> [TASK]
Transcribe the lines from the start of the data below through the line with "assert (Hi : forall", word for word and nothing more.

> [Stored entries]

>>>

Lemma dealloc_frame w p s s' : OwnerDeallocResources exec w p s = Ok s' -> R s s'.
Proof.
  unfold OwnerDeallocResources. intros E. run_in E.
  case_if_in E; [injection E as <-; by eapply fr_inode |]. run_in E.
  case_if_in E; [by eapply ownerExport_frame |]. run_in E.
  match goal with Hx : OwnerEnsureLocalBitmapsInMem _ _ _ = Ok (_, ?a) |- _ =>
    rename a into s1; assert (Hs : R s s1 /\ inodes s1 = inodes s) end.
  { match goal with Hx : OwnerEnsureLocalBitmapsInMem _ _ _ = _ |- _ =>
      unfold OwnerEnsureLocalBitmapsInMem in Hx; run_in Hx; case_if_in Hx; run_in Hx; injection Hx as _ <- end;
    [done |]. split; [| done]. by eapply fr_worker. }
  destruct Hs as [Hs Ei]. case_if_in E; [by injection E as <- |]. run_in E. injection E as <-.
  etransitivity; [exact Hs |]. etransitivity; [apply fr_items |].
  eapply (fr_both w x2 _ p x); [done | | done]. cbn. by rewrite Ei.
Qed.

Lemma ownerUnlink_frame w ino o s s' : OwnerUnlinkInode exec w ino o s = Ok s' -> R s s'.
Proof.
  unfold OwnerUnlinkInode. intros E. run_in E. case_match; [| done]. run_in E. case_if_in E; [done |].
  assert (Hi : forall j, R s (put_inode z (set_data j x0) s)) by (intros j; by eapply fr_inode).
  case_if_in E; [| by injection E as <-]. apply dealloc_frame in E. etransitivity; [apply Hi | exact E].
Qed.

Lemma callback_frame w cb c s s' : run_callback exec w cb c s = Ok s' -> R s s'.
Proof.
  unfold run_callback. intros E. destruct cb as [[| |] |]; [| by injection E as <- | by eapply dealloc_frame | by injection E as <-].
  injection E as <-. apply fr_answer.
Qed.

Lemma process_frame w c s s' : process_ctx exec w c s = Ok s' -> R s s'.
Proof.
  unfold process_ctx. intros E. destruct (state c); [done | | | |].
  - unfold PrimaryRequestNewOwnerImport in E. run_in E. apply sendOrExecute_frame in E.
    match goal with Hx : setManageWorkerId _ _ _ = _ |- _ => unfold setManageWorkerId in Hx; case_if_in Hx; injection Hx as <- <- end;
      (etransitivity; [apply fr_primary |]; etransitivity; [| exact E]; by eapply fr_inode).
  - unfold NewOwnerImport in E. run_in E. apply sendOrExecute_frame in E.
    repeat match goal with
    | Hx : importInode _ _ _ = Ok _ |- _ => apply importInode_frame in Hx
    | Hx : run_callback _ _ _ _ _ = Ok _ |- _ => apply callback_frame in Hx
    end.
    match goal with Hx : (if _ then _ else Ok ?a) = Ok ?b |- _ => assert (Hm : R a b) end.
    { match goal with Hx : (if _ then _ else Ok _) = Ok _ |- _ => case_if_in Hx; run_in Hx; injection Hx as <- end;
      [apply fr_primary | done]. }
    etransitivity; [eassumption |]. etransitivity; [exact Hm |]. by etransitivity.
  - unfold PrimaryImportSuccessNotification in E. run_in E. apply sendOrExecute_frame in E.
    etransitivity; [apply fr_primary | exact E].
  - by eapply callback_frame.
Qed.

End Exec.

Lemma reassignment_frame f w c s s' : ProcessReassignmentCtx f w c s = Ok s' -> R s s'.
Proof.
  revert w c s s'. induction f as [| f IH]; intros w c s s' E; [done |]. by eapply process_frame.
Qed.

Lemma messages_frame w s s' : processInterWorkerMessages w s = Ok s' -> R s s'.
Proof.
  unfold processInterWorkerMessages. intros E. destruct (rings s !! w) as [[| m q] |] eqn:Er; try (by injection E as <-).
  etransitivity; [by eapply fr_ring |]. destruct m; cbn [onMessage] in E.
  - by eapply reassignment_frame.
  - eapply ownerUnlink_frame; [| exact E]. intros *. apply reassignment_frame.
Qed.

End Walk.

(** ** Open descriptors *)

(** [fo] is open as [fd] by [pid] on the inode at [p]. *)
Definition open_at (s : System) (p pid fd fo : Z) : Prop :=
  exists i, inodes s !! p = Some i /\ fd_at (appFdMap i) pid fd = Some fo.

Definition keeps (s s' : System) : Prop :=
  dkey <$> (ikey <$> inodes s') = dkey <$> (ikey <$> inodes s).

#[export] Instance keeps_frame : Frame keeps.
Proof.
  split; try done.
  - intros s1 s2 s3 E1 E2. unfold keeps in *. congruence.
  - intros p i i' s Hp E. unfold keeps. cbn. rewrite fmap_insert.
    apply (fmap_insert_same dkey _ _ (ikey i)); [by rewrite lookup_fmap, Hp | done].
Qed.

Lemma keeps_open s s' p pid fd fo : keeps s s' -> open_at s p pid fd fo -> open_at s' p pid fd fo.
Proof.
  intros E (i & Hp & Hf). unfold keeps in E. rewrite <- !map_fmap_compose in E.
  destruct (fmap_lookup_eq _ _ _ _ _ (eq_sym E) Hp) as (i' & Hp' & [= _ Ea]).
  exists i'. split; [done |]. by rewrite <- Ea.
Qed.

Lemma same_keeps s s' : same s s' -> keeps s s'.
Proof. intros [E _]. specialize (E (msgs s)). injection E as _ Ei _ _ _. unfold keeps. by rewrite Ei. Qed.

(** The number of applications and workers does not change. *)
Definition same_dom (s s' : System) : Prop :=
  dom (workers s') = dom (workers s) /\ dom (rings s') = dom (rings s).

#[export] Instance same_dom_frame : Frame same_dom.
Proof.
  split; try done.
  - intros s1 s2 s3 [E1 E2] [E3 E4]. split; congruence.
  - intros w x x' s Hx. split; [| done]. cbn. apply dom_insert_lookup_L. by exists x.
  - intros d q q' s Hd. split; [done |]. cbn. apply dom_insert_lookup_L. by exists q.
Qed.

Section Open.
Context `{UIter} `{SIter}.

(** The operations that take a descriptor away. *)
Definition ends (o : op) (pid fd : Z) : Prop :=
  match o with
  | OpFdReq CloseReq _ pid' fd' _ => pid' = pid /\ fd' = fd
  | OpExit _ pid' => pid' = pid
  | _ => False
  end.

Lemma addFd_at i pid fo fd a b o :
  fd_at (appFdMap i) a b = Some o -> fd_at (appFdMap (addFd pid fo fd i)) a b = Some o.
Proof.
  intros Hf. unfold addFd. rewrite fd_at_default. destruct (fd_at (appFdMap i) pid fd) as [o' |] eqn:E; cbn.
  - rewrite fd_at_insert. case_decide as Ea; [subst a; by rewrite fd_at_default | done].
  - rewrite fd_at_add. case_decide as Ea; [| done]. destruct Ea as [-> ->]. congruence.
Qed.

Lemma delFd_at i i' pid fd a b o :
  delFd pid fd i = Ok i' -> (a, b) <> (pid, fd) -> fd_at (appFdMap i) a b = Some o ->
  fd_at (appFdMap i') a b = Some o.
Proof.
  intros E Hn Hf. unfold delFd in E. destruct (appFdMap i !! pid) as [m |] eqn:Em; [| by injection E as <-].
  run_in E. injection E as <-. cbn [appFdMap set_refs]. rewrite (fd_at_remove _ _ _ m) by done.
  by rewrite decide_False by naive_solver.
Qed.

Lemma put_open s p i' q pid fd fo :
  open_at s q pid fd fo ->
  (q = p -> forall i, inodes s !! p = Some i -> fd_at (appFdMap i') pid fd = Some fo) ->
  open_at (put_inode p i' s) q pid fd fo.
Proof.
  intros (i & Hq & Hf) Hp. unfold open_at. cbn. destruct (decide (q = p)) as [-> | Hne].
  - exists i'. rewrite lookup_insert_eq. split; [done |]. by eapply Hp.
  - exists i. by rewrite lookup_insert_ne.
Qed.

Lemma openCompletion_keeps w pid p fl md fo req s s' q a b o :
  openCompletion w pid p fl md fo req s = Ok s' -> open_at s q a b o -> open_at s' q a b o.
Proof.
  intros E Ho. unfold openCompletion in E. run_in E. destruct (appMap x !! pid);
    [| run_in E; eapply keeps_open; [by eapply same_keeps, delInProgressFsReq_same | done]]. run_in E.
  apply finishFdReq_same, same_keeps in E. eapply keeps_open; [exact E |]. clear E.
  match goal with Hx : allocateFd _ _ _ _ _ _ _ = Ok ?y |- _ => assert (Hy : inodes y = inodes s);
    [unfold allocateFd in Hx; run_in Hx; case_match; [run_in Hx; by injection Hx as <- | done] | clear Hx] end.
  match goal with Hx : addFdMappingOnOpen _ _ _ _ = Ok _ |- _ =>
    unfold addFdMappingOnOpen in Hx; run_in Hx; injection Hx as <- end.
  apply put_open; [destruct Ho as (j & Hj & Hf); exists j; cbn; by rewrite Hy |].
  intros -> j Hj. cbn in Hj. destruct Ho as (j' & Hj' & Hf). apply addFd_at. congruence.
Qed.

Lemma processClose_keeps w pid fo req fd s s' q a b o :
  SINV None s -> getFileObjForFd w pid fd s = Some fo -> processClose w pid fo req s = Ok s' ->
  (a, b) <> (pid, fd) -> open_at s q a b o -> open_at s' q a b o.
Proof.
  intros HS Hg E Hn Ho. destruct (resolves _ _ _ _ _ HS Hg) as (x & p & i & f & Hx & Hp & _ & _ & _ & Hfo & Ep & Ef).
  unfold processClose, delFdMappingOnClose in E. run_in E. run_in E1.
  rewrite Hfo in E0, E4. injection E0 as <-. injection E4 as <-. rewrite Ep, Ef in *.
  match type of E1 with match ?t with _ => _ end = _ => destruct t; [| done] end. injection E1 as <-.
  match goal with Hz : finishFdReq _ _ _ _ ?st = Ok ?st' |- _ =>
    apply finishFdReq_same, same_keeps in Hz; assert (H1 : open_at st q a b o) end.
  { destruct Ho as (j & Hj & Hf). unfold open_at. cbn. destruct (decide (q = p)) as [-> | Hne].
    - eexists. rewrite lookup_insert_eq. split; [done |]. eapply delFd_at; [done | done |]. congruence.
    - exists j. by rewrite lookup_insert_ne. }
  match goal with Hz : keeps _ _ |- _ => eapply keeps_open in Hz; [| exact H1] end.
  case_if_in E; [| by injection E as <-]. eapply keeps_open; [| done].
  eapply (dealloc_frame keeps); [intros *; apply (reassignment_frame keeps) | exact E].
Qed.
(* ===== verification/PathCache.v ===== *)
(** The cache of paths.  All workers share a tree of hash maps, one per cached directory
    ([LevelMap]), in which a request finds the inode of its path without reading directories.
    Only the primary changes it; the others read it at any time.  A map that is taken out of
    the tree is freed later, when no reader can still be using it.

    Modelled from FsProc_Permission.h and FsProc_Permission.cc ([checkPermission],
    [setPermission], [deleteEntry], [RegisterGC], [garbage_collect]) and the calls in
    FsProc_FsImpl.cc, FsProc_FileMng.cc and FsProc_FileMngOps.cc.  The hash map is that of a
    library and is a parameter with the laws of a map ([ConcurrentHashMap]).  The theorems show
    that the tree is a map from paths, that it loses no memory, and that no reader touches a
    map that is freed, provided its request ends within the grace period. *)

From Stdlib Require Import ZArith List Bool Lia.
From stdpp Require Import base gmap list strings.
From S2P Require Import Prelude Ownership.
Import ListNotations.
Open Scope Z_scope.

Module PathCache.

(** ** The hash map *)

(** What [folly::ConcurrentHashMap] promises of each of its operations: an insertion keeps an
    entry that exists, and an iteration visits every entry once. *)
Class ConcurrentHashMap (M A : Type) : Type := {
  hm_empty : M;
  hm_find : string -> M -> option A;
  hm_insert : string -> A -> M -> M;
  hm_erase : string -> M -> M;
  hm_elems : M -> list (string * A);
  find_empty k : hm_find k hm_empty = None;
  find_insert k a m k' :
    hm_find k' (hm_insert k a m) =
      match hm_find k' m with
      | Some b => Some b
      | None => if decide (k' = k) then Some a else None
      end;
  find_erase k m k' : hm_find k' (hm_erase k m) = if decide (k' = k) then None else hm_find k' m;
  elems_find m k a : (k, a) ∈ hm_elems m <-> hm_find k m = Some a;
  elems_nodup m : NoDup (hm_elems m)
}.

#[global] Arguments hm_find : simpl never.
#[global] Arguments hm_insert : simpl never.
#[global] Arguments hm_erase : simpl never.
#[global] Arguments hm_empty : simpl never.
#[global] Arguments hm_elems : simpl never.

#[export] Instance gmap_hash_map {A} : ConcurrentHashMap (gmap string A) A.
Proof.
  refine {| hm_empty := ∅; hm_find := fun k m => m !! k;
            hm_insert := fun k a m => if m !! k then m else <[k := a]> m;
            hm_erase := fun k m => delete k m; hm_elems := map_to_list |}.
  - intros. apply lookup_empty.
  - intros k a m k'. destruct (decide (k' = k)) as [-> |].
    + destruct (m !! k) eqn:E; [done |]. by rewrite lookup_insert_eq.
    + destruct (m !! k); [by destruct (m !! k') |]. rewrite lookup_insert_ne by done.
      by destruct (m !! k').
  - intros k m k'. case_decide; subst; [apply lookup_delete_eq | by apply lookup_delete_ne].
  - intros. apply elem_of_map_to_list.
  - intros. apply NoDup_map_to_list.
Defined.

(** ** The cache *)

Definition Credential : Type := Z * Z.

(** The map of a directory, null for a file; the owner of the inode; the inode. *)
Record MapEntry : Type := mk_entry {
  first : option Z;
  entry_cred : Credential;
  entry_inode : Z
}.

Inductive PCR : Type :=
| OK
| DENIED
| NOTFOUND.

Section Cache.
Context {M : Type} `{HM : ConcurrentHashMap M MapEntry}.

Local Notation find := (@hm_find M MapEntry HM).
Local Notation ins := (@hm_insert M MapEntry HM).
Local Notation erase := (@hm_erase M MapEntry HM).
Local Notation empty := (@hm_empty M MapEntry HM).
Local Notation elems := (@hm_elems M MapEntry HM).

(** [levels]: the maps that are allocated. *)
Record FsPermission : Type := mk_perm {
  levels : gmap Z M;
  rootMap : Z;
  garbage_new : list (option Z);
  garbage_old : list (option Z);
  garbage_last_time : Z
}.

Definition k_gc_threhold : Z := 1000000000.

(** What [checkPermission] assigns through its pointers. *)
Record found : Type := mk_found {
  parentMap : option Z;
  parentInode : option Z;
  inode : option Z
}.

(** Following a null pointer or one to a map that was freed. *)
Definition get_level (l : option Z) (s : FsPermission) : res M :=
  match l ≫= (levels s !!.) with Some m => Ok m | None => Crash OutOfRange end.

Fixpoint check_loop (n i : Z) (path : list string) (target : option Z) (o : found)
    (s : FsPermission) : res (PCR * found) :=
  match path with
  | [] => Ok (OK, o)
  | x :: rest =>
      let! m := get_level target s in
      match find x m with
      | None => Ok (NOTFOUND, o)
      | Some e =>
          let o :=
            if i =? to_u64 (n - 2) then mk_found (first e) (Some (entry_inode e)) (inode o)
            else if i =? to_u64 (n - 1)
            then mk_found (parentMap o) (parentInode o) (Some (entry_inode e))
            else o in
          check_loop n (i + 1) rest (first e) o s
      end
  end.

(** The credential is not looked at. *)
Definition checkPermission (path : list string) (credential : Credential) (o : found)
    (s : FsPermission) : res (PCR * found) :=
  let n := Z.of_nat (length path) in
  let o := if n =? 1 then mk_found (Some (rootMap s)) (parentInode o) (inode o) else o in
  check_loop n 0 path (Some (rootMap s)) o s.

Definition set_levels (h : gmap Z M) (s : FsPermission) : FsPermission :=
  mk_perm h (rootMap s) (garbage_new s) (garbage_old s) (garbage_last_time s).

(** [new]: the address of the map if one is allocated; [type] that of the inode.  Returns
    whether the entry is new, and the map of the entry that is there now. *)
Definition setPermission (new : Z) (dir : option Z) (path : string) (credential : Credential)
    (ino type : Z) (s : FsPermission) : res (bool * option Z * FsPermission) :=
  let target := default (rootMap s) dir in
  let map := if type =? Ownership.T_FILE then None else Some new in
  let! m := get_level (Some target) s in
  match find path m with
  | Some there => Ok (false, first there, s)
  | None =>
      let h := <[target := ins path (mk_entry map credential ino) m]> (levels s) in
      let h := match map with Some l => <[l := empty]> h | None => h end in
      Ok (true, map, set_levels h s)
  end.

(** [entry] keeps its value when there is nothing to delete. *)
Definition deleteEntry (dir : option Z) (path : string) (entry : MapEntry) (s : FsPermission)
    : res (bool * MapEntry * FsPermission) :=
  let target := default (rootMap s) dir in
  let! m := get_level (Some target) s in
  match find path m with
  | Some e => Ok (true, e, set_levels (<[target := erase path m]> (levels s)) s)
  | None => Ok (false, entry, s)
  end.

(** The maps of the directories in a map. *)
Definition children (m : M) : list Z := omap (fun kv => first (snd kv)) (elems m).

Fixpoint collect_loop (fuel : nat) (old : list (option Z)) (h : gmap Z M) : res (gmap Z M) :=
  match fuel with
  | O => Crash NoFuel
  | S fuel =>
      match last old with
      | None => Ok h
      | Some None => collect_loop fuel (removelast old) h
      | Some (Some garbage) =>
          match h !! garbage with
          | None => Crash OutOfRange
          | Some m =>
              collect_loop fuel (removelast old ++ (Some <$> children m)) (delete garbage h)
          end
      end
  end.

(** What can be pushed in all: the list and every child of a map. *)
Definition collect_fuel (old : list (option Z)) (h : gmap Z M) : nat :=
  S (length old + map_fold (fun _ m n => length (children m) + n)%nat 0%nat h).

Definition garbage_collect (s : FsPermission) : res FsPermission :=
  let! h := collect_loop (collect_fuel (garbage_old s) (levels s)) (garbage_old s) (levels s) in
  Ok (mk_perm h (rootMap s) [] (garbage_new s) (garbage_last_time s)).

(** [t1] and [t2] are read from the clock before and after. *)
Definition RegisterGC (garbage : option Z) (t1 t2 : Z) (s : FsPermission) : res FsPermission :=
  let s := mk_perm (levels s) (rootMap s) (garbage_new s ++ [garbage]) (garbage_old s)
             (garbage_last_time s) in
  if to_u64 (t1 - garbage_last_time s) >? k_gc_threhold then
    let! s := garbage_collect s in
    Ok (mk_perm (levels s) (rootMap s) (garbage_new s) (garbage_old s) t2)
  else Ok s.

(** A path is removed: its entry is deleted, and its map is registered; [MapEntry entry;] is
    null when there was nothing to delete. *)
Definition removePathInodeCacheItem (dir : option Z) (leafName : string) (t1 t2 : Z)
    (s : FsPermission) : res FsPermission :=
  let! (_, e, s) := deleteEntry dir leafName (mk_entry None (0, 0) 0) s in
  RegisterGC (first e) t1 t2 s.

(** The test with which a rename into the renamed directory is refused; from the last name
    of the source to the first. *)
Fixpoint prefix_loop (src dst : list string) (i : nat) : res bool :=
  match i with
  | O => Ok true
  | S i =>
      let! a := load src (Z.of_nat i) in
      let! b := load dst (Z.of_nat i) in
      if negb (bool_decide (a = b)) then Ok false else prefix_loop src dst i
  end.

Definition isSrcPrefixOfDst (src dst : list string) : res bool :=
  let! _ := check (negb (bool_decide (src = []))) in
  let! _ := check (negb (bool_decide (dst = []))) in
  if (length dst <? length src)%nat then Ok false else prefix_loop src dst (length src).

(** The calls of a rename, in their order: an entry of the new name that is there is
    removed, the new name is added, the old name is removed. *)
Definition rename_path (new : Z) (dir dstDir : option Z) (leafName newLeafName : string)
    (dstExist : bool) (credential : Credential) (ino type t1 t2 t3 t4 : Z) (s : FsPermission)
    : res FsPermission :=
  let! s := if dstExist then removePathInodeCacheItem dstDir newLeafName t1 t2 s else Ok s in
  let! (_, _, s) := setPermission new dstDir newLeafName credential ino type s in
  removePathInodeCacheItem dir leafName t3 t4 s.

(** ** The tree *)

Definition entry (s : FsPermission) (l : Z) (x : string) : option MapEntry :=
  levels s !! l ≫= find x.

(** The map of the directory with a path, and the entry of a name in it. *)
Definition down (s : FsPermission) (o : option Z) (x : string) : option Z :=
  o ≫= fun l => entry s l x ≫= first.
Definition level_at (s : FsPermission) (q : list string) : option Z :=
  foldl (down s) (Some (rootMap s)) q.
Definition cached (s : FsPermission) (q : list string) (x : string) : option MapEntry :=
  level_at s q ≫= fun l => entry s l x.

Definition edge (h : gmap Z M) (l : Z) (x : string) (c : Z) : Prop :=
  (h !! l ≫= find x) ≫= first = Some c.

(** A map that is in the tree below another. *)
Inductive below (h : gmap Z M) (a : Z) : Z -> Prop :=
| below_refl : below h a a
| below_edge l x c : below h a l -> edge h l x c -> below h a c.

(** Every map has one place: it is the root, or in one entry of one map, or it is garbage. *)
Record wf_heap (h : gmap Z M) (roots : list Z) : Prop := {
  wf_roots_nodup : NoDup roots;
  wf_roots c : c ∈ roots -> is_Some (h !! c);
  wf_edge l x c : edge h l x c -> is_Some (h !! c) /\ c ∉ roots;
  wf_unique l x l' x' c : edge h l x c -> edge h l' x' c -> l = l' /\ x = x';
  wf_place c : is_Some (h !! c) -> c ∈ roots \/ exists l x, edge h l x c;
  wf_rank : exists rank : Z -> nat, forall l x c, edge h l x c -> (rank l < rank c)%nat
}.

<<<

> [ANSWER SECTION]
Lemma dealloc_frame w p s s' : OwnerDeallocResources exec w p s = Ok s' -> R s s'.
Proof.
  unfold OwnerDeallocResources. intros E. run_in E.
  case_if_in E; [injection E as <-; by eapply fr_inode |]. run_in E.
  case_if_in E; [by eapply ownerExport_frame |]. run_in E.
  match goal with Hx : OwnerEnsureLocalBitmapsInMem _ _ _ = Ok (_, ?a) |- _ =>
    rename a into s1; assert (Hs : R s s1 /\ inodes s1 = inodes s) end.
  { match goal with Hx : OwnerEnsureLocalBitmapsInMem _ _ _ = _ |- _ =>
      unfold OwnerEnsureLocalBitmapsInMem in Hx; run_in Hx; case_if_in Hx; run_in Hx; injection Hx as _ <- end;
    [done |]. split; [| done]. by eapply fr_worker. }
  destruct Hs as [Hs Ei]. case_if_in E; [by injection E as <- |]. run_in E. injection E as <-.
  etransitivity; [exact Hs |]. etransitivity; [apply fr_items |].
  eapply (fr_both w x2 _ p x); [done | | done]. cbn. by rewrite Ei.
Qed.

Lemma ownerUnlink_frame w ino o s s' : OwnerUnlinkInode exec w ino o s = Ok s' -> R s s'.
Proof.
  unfold OwnerUnlinkInode. intros E. run_in E. case_match; [| done]. run_in E. case_if_in E; [done |].
  assert (Hi : forall j, R s (put_inode z (set_data j x0) s)) by (intros j; by eapply fr_inode).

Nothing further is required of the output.